Vidovic pointed out that the absence of the Hague Tribunal was very noticeable. The tribunal not only worked on investigations but also, at the same time, there was then very close cooperation between all the countries in the region, to which they were obliged to.

“The tribunal issued warrants and remanded cases where certain persons were suspected of having committed a war crime. All prosecutors had very close cooperation with the competent prosecuting authorities. Now this has all been reduced because the [current] mechanism has a smaller capacity,” Vidovic said.
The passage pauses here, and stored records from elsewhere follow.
Lemma hot_record_visit n oldest V entry o s : hot_op n entry = Some o ->
  exists a, hot_record r h n oldest V entry = Some a /\
    run_action collect V s a =
      let '(V', out) := visit oldest V (filter_op keep o) in (V', (s.1 ++ out.*2, s.2), true).
Proof.
  destruct s as [l f]. destruct Hkeep as [Hke Hkk]. destruct entry as [e|key|v t|t]; cbn [hot_op hot_record]; [| | |done].
  - destruct (n =? 0); [done|]. destruct (entry_string e) as [k|] eqn:Es; [|done]. intros [= <-]. rewrite (Hke e k Es).
    unfold filter_op; cbn [op_key]. destruct (keep k); cbn; [|by eexists; rewrite app_nil_r]. unfold entry_string in Es.
    destruct (Entry_LedgerKey h e) as [key|]; [|done]. run_record Es.
  - destruct (n =? 0); [done|]. destruct (key_string key) as [k|] eqn:Es; [|done]. intros [= <-]. rewrite (Hkk key k Es).
    unfold filter_op; cbn [op_key]. destruct (keep k); cbn; [|by eexists; rewrite app_nil_r]. unfold key_string in Es. rewrite Es.
    eexists. split; [done|]. case_bool_decide; cbn; [|by rewrite app_nil_r].
    assert ({[k]} ∪ V = V) as -> by set_solver. by destruct oldest; rewrite app_nil_r.
  - destruct (validateHotArchiveMetaEntry n t); [done|]. intros [= <-]. eexists. split; [done|]. cbn. by rewrite app_nil_r.
Qed.

Lemma streamLiveBucket_visits oldest : forall rdr n version V s ops, live_ops n version rdr = Some ops ->
  streamLiveBucket r h collect oldest n version rdr V s =
    let '(V', out) := visits oldest V (map (filter_op keep) ops) in Some (V', (s.1 ++ out.*2, s.2), true).
Proof.
  induction rdr as [|[entry|e] rdr IH]; intros n version V [l f] ops; [|cbn|done].
  { intros [= <-]. cbn. by rewrite app_nil_r. }
  destruct (live_op n (version_after version entry) entry) as [o|] eqn:Eo; [|done].
  destruct (live_ops (n + 1) (version_after version entry) rdr) as [ops'|] eqn:Eops; [|done]. intros [= <-].
  destruct (live_record_visit n _ oldest V entry o (l, f) Eo) as (a & -> & Ha). cbn. rewrite Ha.
  destruct (visit oldest V (filter_op keep o)) as [V1 out1]. rewrite (IH _ _ _ _ _ Eops).
  destruct (visits oldest V1 _) as [V2 out2]. cbn. by rewrite fmap_app, app_assoc.
Qed.

Lemma streamHotArchiveBucket_visits oldest : forall rdr n V s ops, hot_ops n rdr = Some ops ->
  streamHotArchiveBucket r h collect oldest n rdr V s =
    let '(V', out) := visits oldest V (map (filter_op keep) ops) in Some (V', (s.1 ++ out.*2, s.2), true).
Proof.
  induction rdr as [|[entry|e] rdr IH]; intros n V [l f] ops; [|cbn|done].
  { intros [= <-]. cbn. by rewrite app_nil_r. }
  destruct (hot_op n entry) as [o|] eqn:Eo; [|done]. destruct (hot_ops (n + 1) rdr) as [ops'|] eqn:Eops; [|done]. intros [= <-].
  destruct (hot_record_visit n oldest V entry o (l, f) Eo) as (a & -> & Ha). cbn. rewrite Ha.
  destruct (visit oldest V (filter_op keep o)) as [V1 out1]. rewrite (IH _ _ _ _ Eops).
  destruct (visits oldest V1 _) as [V2 out2]. cbn. by rewrite fmap_app, app_assoc.
Qed.

Lemma streamBucket_visits hash oldest V s ops :
  bucketListType r = BucketListTypeLive \/ bucketListType r = BucketListTypeHotArchive -> bucket_read hash ops ->
  streamBucket r h collect hash oldest V s =
    let '(V', out) := visits oldest V (map (filter_op keep) ops) in Some (V', (s.1 ++ out.*2, s.2), true).
Proof.
  intros Ht. unfold streamBucket, bucket_read. destruct (bucketListType r =? BucketListTypeLive) eqn:El.
  - intros (rdr & -> & Hops & Hv & Hc). rewrite (streamLiveBucket_visits oldest _ _ _ _ _ _ Hops).
    destruct (visits _ _ _) as [V' out]. cbn. unfold finish_bucket. rewrite Hc. by destruct Hv as [->| ->]; rewrite ?andb_false_r.
  - intros (rdr & -> & Hops & Hv & Hc). replace (bucketListType r =? BucketListTypeHotArchive) with true by lia.
    rewrite (streamHotArchiveBucket_visits oldest _ _ _ _ _ Hops).
    destruct (visits _ _ _) as [V' out]. cbn. unfold finish_bucket. rewrite Hc. by destruct Hv as [->| ->]; rewrite ?andb_false_r.
Qed.

Lemma stream_buckets_visits buckets opss V s :
  bucketListType r = BucketListTypeLive \/ bucketListType r = BucketListTypeHotArchive ->
  Forall2 bucket_read buckets opss ->
  stream_buckets r h collect buckets V s = Some (s.1 ++ (visit_all V (map (map (filter_op keep)) opss)).*2, s.2).
Proof.
  intros Ht HF. revert V s. induction HF as [|hash ops buckets opss Hr HF IH]; intros V s.
  { cbn. rewrite app_nil_r. by destruct s. }
  cbn [stream_buckets]. rewrite (streamBucket_visits _ _ _ _ _ Ht Hr). cbn [map visit_all].
  assert (match buckets with [] => true | _ => false end =
    match map (map (filter_op keep)) opss with [] => true | _ => false end) as -> by (by destruct HF).
  destruct (visits _ _ _) as [V' out]. rewrite IH. cbn. by rewrite fmap_app, app_assoc.
Qed.

Lemma check_buckets_there buckets : Forall bucket_there buckets <-> check_buckets buckets = None.
Proof.
  induction buckets as [|hash buckets IH]; [done|]. rewrite Forall_cons, IH. cbn. unfold bucket_there.
  destruct (BucketExists hash) as [[|]|e]; [|naive_solver|naive_solver]. destruct (BucketSize hash) as [z|e]; naive_solver.
Qed.

(** The bucket list that is streamed, and its buckets, newest first. *)
Definition selected_list : option (list BucketLevel) :=
  if bucketListType r =? BucketListTypeLive then Some (CurrentBuckets (has r))
  else if bucketListType r =? BucketListTypeHotArchive then Some (HotArchiveBuckets (has r))
  else None.
Definition selected_buckets : option (list bytes) :=
  let! levels := selected_list in bucket_hashes (flat_map (fun b => [Curr b; Snap b]) levels).

Lemma selected_type buckets : selected_buckets = Some buckets ->
  bucketListType r = BucketListTypeLive \/ bucketListType r = BucketListTypeHotArchive.
Proof.
  unfold selected_buckets, selected_list. destruct (bucketListType r =? BucketListTypeLive) eqn:E; [lia|].
  destruct (bucketListType r =? BucketListTypeHotArchive) eqn:E'; [lia|done].
Qed.

Lemma streamBucketList_selected : streamBucketList r h append [] =
  match selected_buckets with
  | None => Some ([], Some (if selected_list then ErrDecodeHash else ErrListType (bucketListType r)))
  | Some buckets =>
      match check_buckets buckets with Some e => Some ([], Some e) | None => stream_buckets r h collect buckets ∅ ([], None) end
  end.
Proof.
  unfold streamBucketList, selected_buckets, selected_list. repeat case_match; simplify_eq/=; try done.
  all: repeat case_match; simplify_eq/=; done.
Qed.

(** C26: the checkpoint reader streams the live state. For buckets that are intact
    and whose records are those of a bucket list as CAP-20 has it, one pass from the
    newest bucket on, which remembers keys and skips INITENTRY keys, claimable
    balances and offers, streams without an error the entries that the plain
    algorithm, oldest bucket first with a map of all entries, has left at the end:
    each once, and those whose key the filters keep. *)
Theorem checkpoint_streams_live_state buckets opss :
  selected_buckets = Some buckets -> Forall bucket_there buckets -> Forall2 bucket_read buckets opss -> well_formed opss ->
  exists entries, streamBucketList r h append [] = Some (entries, None) /\
    entries ≡ₚ (map_to_list (filter (fun '(k, _) => keep k = true) (live_state opss))).*2.
Proof.
  intros Hb Hthere Hread Hw. rewrite streamBucketList_selected, Hb. apply check_buckets_there in Hthere. rewrite Hthere.
  rewrite (stream_buckets_visits buckets opss ∅ ([], None)) by (done || by eapply selected_type). eexists. split; [done|].
  cbn. by rewrite visit_all_live_state, live_state_filter by (done || by apply well_formed_filter).
Qed.
End Records.

(** ** What the end of the stream vouches for *)
Section Verified.
Context {ET : EntryTypes} {CE : ContractEncoding} {AI : ArchiveInterface}.
Local Abbreviation error := (checkpoint_error archive_error).
Context (r : CheckpointChangeReader) (h : ttl_store).

Definition was_read {A} (x : result archive_error A) : Prop := exists a, x = Ok a.

Definition bucket_verified (hash : bytes) : Prop :=
  bucket_there hash /\
  if bucketListType r =? BucketListTypeLive then
    exists rdr, GetXdrStreamForHash hash = Ok rdr /\ Forall was_read (records rdr) /\ intact r rdr
  else exists rdr, GetHotXdrStreamForHash hash = Ok rdr /\ Forall was_read (records rdr) /\ intact r rdr.

(** Streaming into a list stops at the first failure and only there. *)
Definition stopped (more : bool) (failure : option error) (P : Prop) : Prop :=
  if more then failure = None /\ P else is_Some failure.

Lemma run_action_collect V l a V' l' f more :
  run_action collect V (l, None) a = (V', (l', f), more) -> stopped more f True.
Proof. destruct a as [|e|[e|] W]; cbn; intros; simplify_eq; cbn; eauto. Qed.

Lemma streamLiveBucket_verified oldest : forall rdr n version V l V' l' f more,
  streamLiveBucket r h collect oldest n version rdr V (l, None) = Some (V', (l', f), more) ->
  stopped more f (Forall was_read rdr).
Proof.
  induction rdr as [|[entry|e] rdr IH]; intros n version V l V' l' f more; [by intros [= -> -> <- <-]| |cbn; intros; simplify_eq; cbn; eauto].
  cbn. destruct (live_record _ _ _ _ _ _ _) as [a|]; [|done]. cbn.
  destruct (run_action collect V (l, None) a) as [[V1 [l1 f1]] m1] eqn:Ea. apply run_action_collect in Ea.
  destruct m1; cbn in Ea; [|intros; by simplify_eq]. destruct Ea as [-> _]. intros H. apply IH in H.
  destruct more; [|done]. destruct H as [-> H]. split; [done|]. constructor; [by eexists|done].
Qed.

Lemma streamHotArchiveBucket_verified oldest : forall rdr n V l V' l' f more,
  streamHotArchiveBucket r h collect oldest n rdr V (l, None) = Some (V', (l', f), more) ->
  stopped more f (Forall was_read rdr).
Proof.
  induction rdr as [|[entry|e] rdr IH]; intros n V l V' l' f more; [by intros [= -> -> <- <-]| |cbn; intros; simplify_eq; cbn; eauto].
  cbn. destruct (hot_record _ _ _ _ _ _) as [a|]; [|done]. cbn.
  destruct (run_action collect V (l, None) a) as [[V1 [l1 f1]] m1] eqn:Ea. apply run_action_collect in Ea.
  destruct m1; cbn in Ea; [|intros; by simplify_eq]. destruct Ea as [-> _]. intros H. apply IH in H.
  destruct more; [|done]. destruct H as [-> H]. split; [done|]. constructor; [by eexists|done].
Qed.

Lemma finish_bucket_verified {A} (rdr : bucket_stream archive_error A) V l V' l' f more :
  finish_bucket r collect rdr V (l, None) = (V', (l', f), more) -> stopped more f (intact r rdr).
Proof.
  unfold finish_bucket, intact. destruct (disableBucketListHashValidation r), (ValidateHash rdr); cbn;
    destruct (Stream_Close rdr); cbn; intros; simplify_eq; cbn; by eauto.
Qed.

(** After the records: [streamBucket] on either kind of bucket. *)
Lemma finish_verified {A} (rdr : bucket_stream archive_error A) V1 l1 f1 m1 V' l' f more :
  stopped m1 f1 (Forall was_read (records rdr)) ->
  (if m1 : bool then Some (finish_bucket r collect rdr V1 (l1, f1)) else Some (V1, (l1, f1), false)) = Some (V', (l', f), more) ->
  stopped more f (Forall was_read (records rdr) /\ intact r rdr).
Proof.
  destruct m1; cbn; [|intros; by simplify_eq]. intros [-> Hr] [= H]. apply finish_bucket_verified in H.
  destruct more; [|done]. by destruct H as [-> H].
Qed.

Lemma streamBucket_verified hash oldest V l V' l' f more : bucket_there hash ->
  bucketListType r = BucketListTypeLive \/ bucketListType r = BucketListTypeHotArchive ->
  streamBucket r h collect hash oldest V (l, None) = Some (V', (l', f), more) ->
  stopped more f (bucket_verified hash).
Proof.
  intros Hthere Ht. unfold streamBucket, bucket_verified. destruct (bucketListType r =? BucketListTypeLive) eqn:El.
  - destruct (GetXdrStreamForHash hash) as [rdr|e]; [|cbn; intros; simplify_eq; cbn; eauto].
    destruct (streamLiveBucket _ _ _ _ _ _ _ _ _) as [[[V1 [l1 f1]] m1]|] eqn:Es; [|done]. cbn.
    apply streamLiveBucket_verified in Es. intros H. apply finish_verified in H; [|done].
    destruct more; [|done]. destruct H as [-> []]. split; [done|]. eauto.
  - replace (bucketListType r =? BucketListTypeHotArchive) with true by lia.
    destruct (GetHotXdrStreamForHash hash) as [rdr|e]; [|cbn; intros; simplify_eq; cbn; eauto].
    destruct (streamHotArchiveBucket _ _ _ _ _ _ _ _) as [[[V1 [l1 f1]] m1]|] eqn:Es; [|done]. cbn.
    apply streamHotArchiveBucket_verified in Es. intros H. apply finish_verified in H; [|done].
    destruct more; [|done]. destruct H as [-> []]. split; [done|]. eauto.
Qed.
She added that it would be very useful if the knowledge of prosecutors and others who worked at the tribunal would not go to waste but was rather used by hiring them as advisors or monitors to make investigations in the region more expeditious and of better quality.

Saric agrees with the proposal that the international community should be engaged more, explaining that the last phase of the genocide -- denial -- was what was now playing out in BiH.

Speaking about the stage of denial, she mentioned that the government of Republika Srpska had set up two commissions on crimes in Srebrenica and in relation to the sufferings in Sarajevo, despite the Hague verdicts, which already determined what happened during the war.

According to the Hague verdicts, after the Republika Srpska Army (VRS) captured Srebrenica on July 11, 1995, some 8,000 Bosniak men and boys were killed, while Sarajevo citizens were exposed to the shelling and sniper attacks of the VRS on a daily basis.

 

* Opinions expressed in this article are the author’s own and do not necessarily reflect the editorial policy of Anadolu Agency.